Every line below between the one holding "Definition zero_frame (a" and the one holding "Definition copy_frame (dst", inclusive, should be copied exactly, and no other line.
──────── Data supplied ────────
(* ===== verification/PhysMem.v ===== *)
(** * Physical memory and page frames (arch/x86_64/mm.c)

    Module [PhysMem]: the physical memory that the kernel reaches through its
    direct map, the memory map of the boot loader, and the allocator of page
    frames with its table of reference counts. *)

From S2P Require Import Prelude CBits.

Module PhysMem.
Import CBits.

Abbreviation PAGE_SIZE := 0x1000.
Abbreviation PAGE_STRUCT_SIZE := 4096.
Abbreviation PAGE_STRUCT_ENTRIES := 512.

(** [struct mem_region] *)
Record mem_region := mk_region { r_base : Z; r_len : Z }.

(** The state of mm.c. The code reads and writes memory by words of eight bytes
    and by whole frames: [mem] holds the word at each address that is a multiple
    of eight, as a map from the address divided by eight; words that are not in
    the map are zero. An address [PHYS_REL (a)] is represented by [a]; accesses
    from [mem_size] on are outside of the physical memory. [table] is
    [phys_alloc_table], the counts of the frames. *)
Record vm := mk_vm {
  mem : gmap Z Z; mem_size : Z;
  table : list Z; next_phys_addr : Z; mem_avail : bool;
  regions : list mem_region; curr : Z
}.

Definition set_mem (v : vm) (x : gmap Z Z) : vm :=
  mk_vm x (mem_size v) (table v) (next_phys_addr v) (mem_avail v) (regions v) (curr v).
Definition set_table (v : vm) (x : list Z) : vm :=
  mk_vm (mem v) (mem_size v) x (next_phys_addr v) (mem_avail v) (regions v) (curr v).
Definition set_next (v : vm) (x : Z) : vm :=
  mk_vm (mem v) (mem_size v) (table v) x (mem_avail v) (regions v) (curr v).
Definition set_avail (v : vm) (x : bool) : vm :=
  mk_vm (mem v) (mem_size v) (table v) (next_phys_addr v) x (regions v) (curr v).
Definition set_curr (v : vm) (x : Z) : vm :=
  mk_vm (mem v) (mem_size v) (table v) (next_phys_addr v) (mem_avail v) (regions v) x.

(** ** Words and frames *)

Definition word (v : vm) (a : Z) : Z := default 0 (mem v !! (a / 8)).
Definition accessible (v : vm) (a n : Z) : bool := (0 <=? a) && (a + n <=? mem_size v).

Definition load (a : Z) : M vm Z := fun v =>
  if accessible v a 8 && (a mod 8 =? 0) then Some (word v a, v) else None.
Definition store (a x : Z) : M vm unit := fun v =>
  if accessible v a 8 && (a mod 8 =? 0) then Some (tt, set_mem v (<[a / 8 := u64 x]> (mem v))) else None.

(** [n] words from address [a] on, given by their number. *)
Fixpoint fill (m : gmap Z Z) (a : Z) (f : Z -> Z) (n : nat) : gmap Z Z :=
  match n with O => m | S n => <[a / 8 + Z.of_nat n := f (Z.of_nat n)]> (fill m a f n) end.

(** [memset (PHYS_REL (a), 0, PAGE_SIZE)] and [memcpy] of a frame. *)
Definition zero_frame (a : Z) : M vm unit := fun v =>
  if accessible v a PAGE_SIZE && (a mod 8 =? 0) then Some (tt, set_mem v (fill (mem v) a (fun _ => 0) 512)) else None.
Definition copy_frame (dst src : Z) : M vm unit := fun v =>
  if accessible v dst PAGE_SIZE && (dst mod 8 =? 0) && accessible v src PAGE_SIZE && (src mod 8 =? 0)
  then Some (tt, set_mem v (fill (mem v) dst (fun i => word v (src + 8 * i)) 512)) else None.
────────
= Result of the exercise =
Definition zero_frame (a : Z) : M vm unit := fun v =>
  if accessible v a PAGE_SIZE && (a mod 8 =? 0) then Some (tt, set_mem v (fill (mem v) a (fun _ => 0) 512)) else None.
Definition copy_frame (dst src : Z) : M vm unit := fun v =>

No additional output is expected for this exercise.